Keywords: Caregiver alcohol use, Posttraumatic stress disorder, Social support, Taiwanese adolescents

How to cite this article:
Kao CY, Bradshaw T, Mazarakis T. Gender differences in the association between social support and caregiver alcohol use in posttraumatic stress disorder of east Taiwan adolescents. Tzu Chi Med J 2021;33:188-94

How to cite this URL:
Kao CY, Bradshaw T, Mazarakis T. Gender differences in the association between social support and caregiver alcohol use in posttraumatic stress disorder of east Taiwan adolescents. Tzu Chi Med J [serial online] 2021 [cited 2022 Jan 24];33:188-94. Available from: https://www.tcmjmed.com/text.asp?2021/33/2/188/308819

  Introduction Top

Posttraumatic stress disorder and vulnerable groups

There is now an acknowledgment of the complex interplay between demographic characteristics and posttraumatic stress disorder (PTSD) vulnerability among different populations[1]. Studies document a high prevalence of traumatic events (TE)[2] and PTSD in youth[3] which is often chronic, debilitating and leads to suicide in a substantial portion of patients[4]. Furthermore, PTSD rates tend to be higher among females[5]. This may be due to gender differences in number and type of TE experienced[5]. However, females still experience greater PTSD than males for the same TE[6]. Thus, other etiological variables may contribute to observed PTSD gender disparity. Socio-economic resources and social support may partially account for higher PTSD prevalence among females and youth[5],[7]. Therefore, research efforts should focus on identifying people most at risk of developing PTSD and directing resources to them.

Family and peers in adolescent life

Adolescence is a time when family and peer support are of paramount importance[8] particularly in high PTSD risk youth[9]. Family support appears to be a major predictor of adolescent adjustment and protection against PTSD[10], while peer social support seems to mediate between exposure to TE and its negative outcomes in adolescents[11],[12].

It has been proposed that social interaction can be positive and negative[13]. Positive social support could provide an individual with sense of being loved, cared for and valued, whereas negative social support usually causes distress or is perceived as problematic[14]. While reduced social support is generally associated with increased PTSD risk[15], there is conflicting evidence of the respective effects of negative and positive social support on psychological health[16], suggesting that measures of both positive and negative social supports must be included when investigating the relationship between social support and PTSD. In addition, associations of caregiver alcohol use with psychiatric disorders in youth are well-documented[17]. Caregiver alcohol consumption may lead to a negative support and predispose adolescents to trauma exposure thus increasing risk of PTSD[18].

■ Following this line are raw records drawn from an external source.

(** A message that was appended is read back.  Under a positive maximum,
    [getSessionMessages] after [addMessage] returns the last [maxMessages]
    messages of the old list followed by the new message, and the new
    message, stamped with the clock of the append, is the last of them. *)
Theorem addMessage_then_getSessionMessages env w sid m s :
  (0 < Redis.maxMessages env)%Z ->
  Redis.isAvailable (redis w) = true ->
  stored w (Redis.sessionKey sid) = Some s ->
  exists ms w',
    (do _ <- Redis.addMessage sid m; Redis.getSessionMessages sid) env w = (Ok ms, w') /\
    ms = lastN (Z.to_nat (Redis.maxMessages env))
           (s_messages s ++ [restamp (clock env (S (ticks w))) m]) /\
    last ms = Some (restamp (clock env (S (ticks w))) m).
Proof.
  intros Hmax Hav Hs.
  destruct (addMessage_ok env w sid m s Hmax Hav Hs)
    as (w1 & s1 & E1 & S1 & M1 & _ & _ & _ & A1 & _).
  destruct (getSession_ok env w1 sid s1 A1 S1) as (w2 & E2 & _).
  eexists _, w2. split; [|split; [reflexivity|]].
  - runM. rewrite E1. unfold Redis.getSessionMessages. runM. rewrite E2. runM.
    cbn. by rewrite M1.
  - rewrite last_lastN by lia. apply last_snoc.
Qed.

Lemma addMessage_then_getSessionMessages_witness :
  exists w',
    (do _ <- Redis.addMessage (Some "s1") (userMessage "hello");
     Redis.getSessionMessages (Some "s1")) exampleEnv oneSessionWorld
    = (Ok [restamp 1 (userMessage "hello")], w').
Proof.
  destruct (addMessage_then_getSessionMessages exampleEnv oneSessionWorld (Some "s1")
              (userMessage "hello") exampleSession)
    as (ms & w' & E & -> & _); [reflexivity|reflexivity|reflexivity|].
  by exists w'.
Defined.

(** No operation of the session store throws, whatever the state of the
    store: every failure is caught and reported through the return value.
    None of them emits a socket event or calls a provider. *)
Theorem session_store_never_throws :
  (forall key v ttl, returns sameTraffic (Redis.set key v ttl)) /\
  (forall key, returns sameTraffic (Redis.get key)) /\
  (forall key, returns sameTraffic (Redis.del key)) /\
  (forall key, returns sameTraffic (Redis.exists_ key)) /\
  (forall key seconds, returns sameTraffic (Redis.expire key seconds)) /\
  (forall sid, returns sameTraffic (Redis.createSession sid)) /\
  (forall sid, returns sameTraffic (Redis.getSession sid)) /\
  (forall sid s, returns sameTraffic (Redis.updateSession sid s)) /\
  (forall sid, returns sameTraffic (Redis.deleteSession sid)) /\
  (forall sid m, returns sameTraffic (Redis.addMessage sid m)) /\
  (forall sid, returns sameTraffic (Redis.getSessionMessages sid)) /\
  (forall sid, returns sameTraffic (Redis.clearSessionMessages sid)).
Proof.
  split; [exact returns_set |]. split; [exact returns_get |].
  split; [exact returns_del |]. split; [exact returns_exists |].
  split; [exact returns_expire |]. split; [exact returns_createSession |].
  split; [exact returns_getSession |]. split; [exact returns_updateSession |].
  split; [exact returns_deleteSession |]. split; [exact returns_addMessage |].
  split; [exact returns_getSessionMessages | exact returns_clearSessionMessages].
Qed.

(** [exists] answers [true] exactly when [get] finds a value, and changes
    nothing.  On the in-memory store [expire] returns [false] and changes
    nothing; on the server a positive TTL changes no stored value. *)
Theorem exists_expire env w key seconds :
  (exists b, Redis.exists_ key env w = (Ok b, w) /\
     (b = true <-> exists v, Redis.get key env w = (Ok (Some v), w))) /\
  (forall entries timers, client (redis w) = ClientMap entries timers ->
     Redis.expire key seconds env w = (Ok false, w)) /\
  (forall k, (0 < seconds)%Z ->
     stored (Redis.expire key seconds env w).2 k = stored w k).
Proof.
  split; [|split].
  - unfold Redis.exists_, Redis.get. runStore.
    destruct (Redis.isAvailable (redis w)) eqn:Hav; cbn [negb]; runM.
    + destruct (available_inv _ Hav) as [_ Hn].
      destruct (client (redis w)) as [|entries timers|db]; [done| |]; runM;
        (eexists; split; [reflexivity|]); rewrite bool_decide_eq_true.
      * split; [intros [v Hv]; exists v; by rewrite Hv|intros [v Hv]; exists v; congruence].
      * split; [intros [[v t] Hv]; exists v; by rewrite Hv|].
        intros [v Hv]. destruct (db !! key); [done|]. cbn in Hv. congruence.
    + eexists; split; [reflexivity|]. split; [done|]. intros [v Hv]. congruence.
  - intros entries timers Hc. unfold Redis.expire. runStore. rewrite Hc.
    destruct (negb _); by runM.
  - intros k Hpos. unfold Redis.expire. runStore.
    destruct (negb _); runM; [done|].
    unfold stored.
    destruct (client (redis w)) as [|entries timers|db] eqn:Hc; runM; cbn; rewrite ?Hc; try done.
    destruct (db !! key) as [[v t]|] eqn:Hk; runStore; cbn; rewrite ?Hc; [|done].
    destruct (Z.leb_spec seconds 0); [lia|].
    destruct (decide (k = key)) as [->|Hne].
    + by rewrite lookup_insert_eq, Hk.
    + by rewrite lookup_insert_ne.
Qed.

(** ** The pipeline: context cut, and a pipeline that is not ready *)

Lemma ge_ofNat a b : JS.ge (JS.ofNat a) (JS.ofNat b) = bool_decide (b <= a).
Proof.
  unfold JS.ge, JS.ofNat, JS.ofZ.
  destruct (bool_decide_reflect (b <= a)) as [H | H].
  - apply Qle_bool_iff. rewrite <- Zle_Qle. lia.
  - destruct (Qle_bool _ _) eqn:E; [| done].
    apply Qle_bool_iff in E. rewrite <- Zle_Qle in E. lia.
Qed.

Lemma prepareContextLoop_ofNat items n : forall context,
  length context <= n ->
  RAG.prepareContextLoop items (JS.ofNat n) context
  = context ++ map RAG.contextItemOf (take (n - length context) items).
Proof.
  induction items as [| item rest IH]; intros context Hlen; cbn [RAG.prepareContextLoop].
  - by rewrite take_nil, app_nil_r.
  - rewrite ge_ofNat. destruct (bool_decide_reflect (n <= length context)) as [H | H].
    + replace (n - length context) with 0 by lia. by rewrite app_nil_r.
    + rewrite IH by (rewrite length_app; cbn; lia).
      rewrite length_app. cbn [length].
      replace (n - length context) with (S (n - (length context + 1))) by lia.
      cbn. by rewrite <- app_assoc.
Qed.

Lemma prepareContextLoop_NaN items : forall context,
  RAG.prepareContextLoop items JS.NaN context = context ++ map RAG.contextItemOf items.
Proof.
  induction items as [| item rest IH]; intros context; cbn [RAG.prepareContextLoop].
  - by rewrite app_nil_r.
  - replace (JS.ge (JS.ofNat (length context)) JS.NaN) with false by reflexivity.
    rewrite IH. cbn. by rewrite <- app_assoc.
Qed.

(** [prepareContext] cuts the ranked candidates at the maximum: for a
    maximum [n] it formats the first [n] candidates, in order, and no more;
    a maximum that is [NaN] cuts nothing. *)
Theorem prepareContext_cut items (n : nat) :
  RAG.prepareContext items (JS.ofNat n) = map RAG.contextItemOf (take n items) /\
  length (RAG.prepareContext items (JS.ofNat n)) = Nat.min n (length items) /\
  RAG.prepareContext items JS.NaN = map RAG.contextItemOf items.
Proof.
  unfold RAG.prepareContext. rewrite prepareContextLoop_ofNat by (cbn; lia).
  cbn [length app]. rewrite Nat.sub_0_r.
  split; [done |]. split; [by rewrite length_map, length_take |].
  by rewrite prepareContextLoop_NaN.
Qed.

(** A pipeline that is not ready answers without touching the embedding
    provider.  [processQuery] returns a failure with the fixed message and
    the answer of one fallback generation; [processStreamingQuery] relays
    exactly one chunk, the error text with index 0 and [isComplete] true,
    and returns a failure, with no request to any provider. *)
Theorem pipeline_not_ready this query options sid env w :
  RAG.isReady this env = false ->
  (exists r w',
     RAG.processQuery this query options env w
     = (Ok (QueryFailure query
              "RAG pipeline not ready - please check service availability"
              (FallbackObject r)), w') /\
     text r = fallbackText env (ticks w) query /\
     llmRequests w' = llmRequests w ++ fallbackAttempt env query /\
     embeddingRequests w' = embeddingRequests w /\ emitted w' = emitted w) /\
  (exists w',
     RAG.processStreamingQuery this query (Chat.relayChunk sid) options env w
     = (Ok (StreamFailure query "RAG pipeline not ready"), w') /\
     emitted w'
     = emitted w ++ [message_chunk sid RAG.streamErrorText RAG.streamErrorText 0 true
                       (clock env (ticks w))] /\
     llmRequests w' = llmRequests w /\ embeddingRequests w' = embeddingRequests w).
Proof.
  intros Hready. split.
  - destruct (generateFallbackResponse_run query env w) as (r & w' & E & Ht & Hl & He & Hm & _).
    exists r, w'. split; [| done].
    unfold RAG.processQuery, RAG.processQueryTry. runM. rewrite Hready. cbn [negb]. runM.
    rewrite E. by runM.
  - unfold RAG.processStreamingQuery. runM. rewrite Hready. cbn [negb]. runM.
    rewrite relayChunk_run. runM. eexists. split; [reflexivity |]. by cbn.
Qed.

Lemma pipeline_not_ready_witness :
  exists r w',
    RAG.processQuery defaultPipeline (Some "What happened to rates?") noOptions
      exampleEnv emptyWorld
    = (Ok (QueryFailure (Some "What happened to rates?")
             "RAG pipeline not ready - please check service availability"
             (FallbackObject r)), w') /\
    text r = "Sorry, I do not know." /\ embeddingRequests w' = [].
Proof.
  destruct (pipeline_not_ready defaultPipeline (Some "What happened to rates?") noOptions
              None exampleEnv emptyWorld)
    as ((r & w' & E & Ht & _ & He & _) & _); [reflexivity |].
  exists r, w'. split; [exact E |]. split; [rewrite Ht; vm_compute; reflexivity | exact He].
Defined.

(** ** The embedding client: rejected inputs and results *)

(** [generateEmbedding] rejects its input before any request is made: with
    no API key, with a text that is missing or empty, and with a text of
    white space only, it throws the message of that check and the world is
    as before. *)
Theorem generateEmbedding_rejects env w text :
  (Embeddings.isServiceAvailable (embeddingsService env) = false ->
   Embeddings.generateEmbedding text env w
   = (Throw (Error "Embeddings service not available - missing API key"), w)) /\
  (Embeddings.isServiceAvailable (embeddingsService env) = true ->
   JS.truthyStr text = false ->
   Embeddings.generateEmbedding text env w
   = (Throw (Error "Text input is required and must be a string"), w)) /\
  (Embeddings.isServiceAvailable (embeddingsService env) = true ->
   JS.truthyStr text = true -> JS.trim (JS.show text) = EmptyString ->
   Embeddings.generateEmbedding text env w
   = (Throw (Error "Text input cannot be empty"), w)).
Proof.
  unfold Embeddings.generateEmbedding.
  split; [| split]; intros Ha; runM; rewrite Ha; cbn [negb]; runM.
  - reflexivity.
  - intros ->. cbn [negb]. by runM.
  - intros -> ->. cbn. by runM.
Qed.

(** When [generateEmbedding] returns, the embedding is not empty and
    [dimensions] is its length; the text was a non-blank string; exactly one
    request was posted, carrying the trimmed text; nothing was emitted and
    the session store is as before. *)
Theorem generateEmbedding_result env w text r w' :
  Embeddings.generateEmbedding text env w = (Ok r, w') ->
  embedding r <> [] /\ dimensions r = length (embedding r) /\
  JS.truthyStr text = true /\ JS.trim (JS.show text) <> EmptyString /\
  embeddingRequests w'
  = embeddingRequests w ++ [{| input := [JS.trim (JS.show text)];
                               req_model := "jina-embeddings-v2-base-en" |}] /\
  ticks w' = S (ticks w) /\ emitted w' = emitted w /\ llmRequests w' = llmRequests w /\
  redis w' = redis w.
Proof.
  unfold Embeddings.generateEmbedding. runM.
  destruct (Embeddings.isServiceAvailable (embeddingsService env)); cbn [negb]; runM;
    [| by cbn].
  destruct (JS.truthyStr text) eqn:Ht; cbn [negb]; runM; [| by cbn].
  destruct (String.length (JS.trim (JS.show text)) =? 0)%nat eqn:Hl; runM; [by cbn |].
  unfold Embeddings.post. runM.
  assert (Hne : JS.trim (JS.show text) <> EmptyString).
  { intros E. rewrite E in Hl. done. }
  destruct (axios_post env (ticks w) _) as [e | body]; runM.
  { intros H. exfalso. revert H. unfold Embeddings.rethrow. repeat case_match; by runM. }
  destruct body as [[[[| [[[| x emb] |] |] rest] |] model usage] |]; runM;
    try (intros H; exfalso; revert H; unfold Embeddings.rethrow; repeat case_match;
         by runM).
  intros [= <- <-]. cbn. repeat split; done.
Qed.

Posttraumatic stress disorder in Taiwan adolescents

The few previous studies in Taiwan assessing the role of gender in adolescent PTSD tend to find higher prevalence rates among females[19]. Preliminary studies indicate social support to be especially important for the adaptation of young Taiwanese people to TEs[20]. Regarding alcohol use in the location of this study, the 1-year prevalence of alcohol use disorders (AUD) among adult inpatients of an eastern rural Taiwan Hospital (25.7%) was higher than that of urban Taipei (16.7%)[21]. The majority of research examining the risk of PTSD development in youth have mainly sampled Western populations[6]. This relative scarcity of studies on Taiwanese adolescents impedes, in turn, the development of appropriate interventions to reduce the risk of PTSD. The present study aims to examine the associations of social support and caregiver alcohol consumption with incidence of TEs and PTSD likelihood among Taiwanese male and female adolescents in eastern Taiwan.

Ethical approval

Ethical approval for this study (approval No.: IRB100-61) was provided by the Institutional Review Board of Hualien Tzu Chi Hosptital, Hualien, Taiwan, on September 22, 2011. Informed written consent was obtained from all patients prior to their enrollment in this study.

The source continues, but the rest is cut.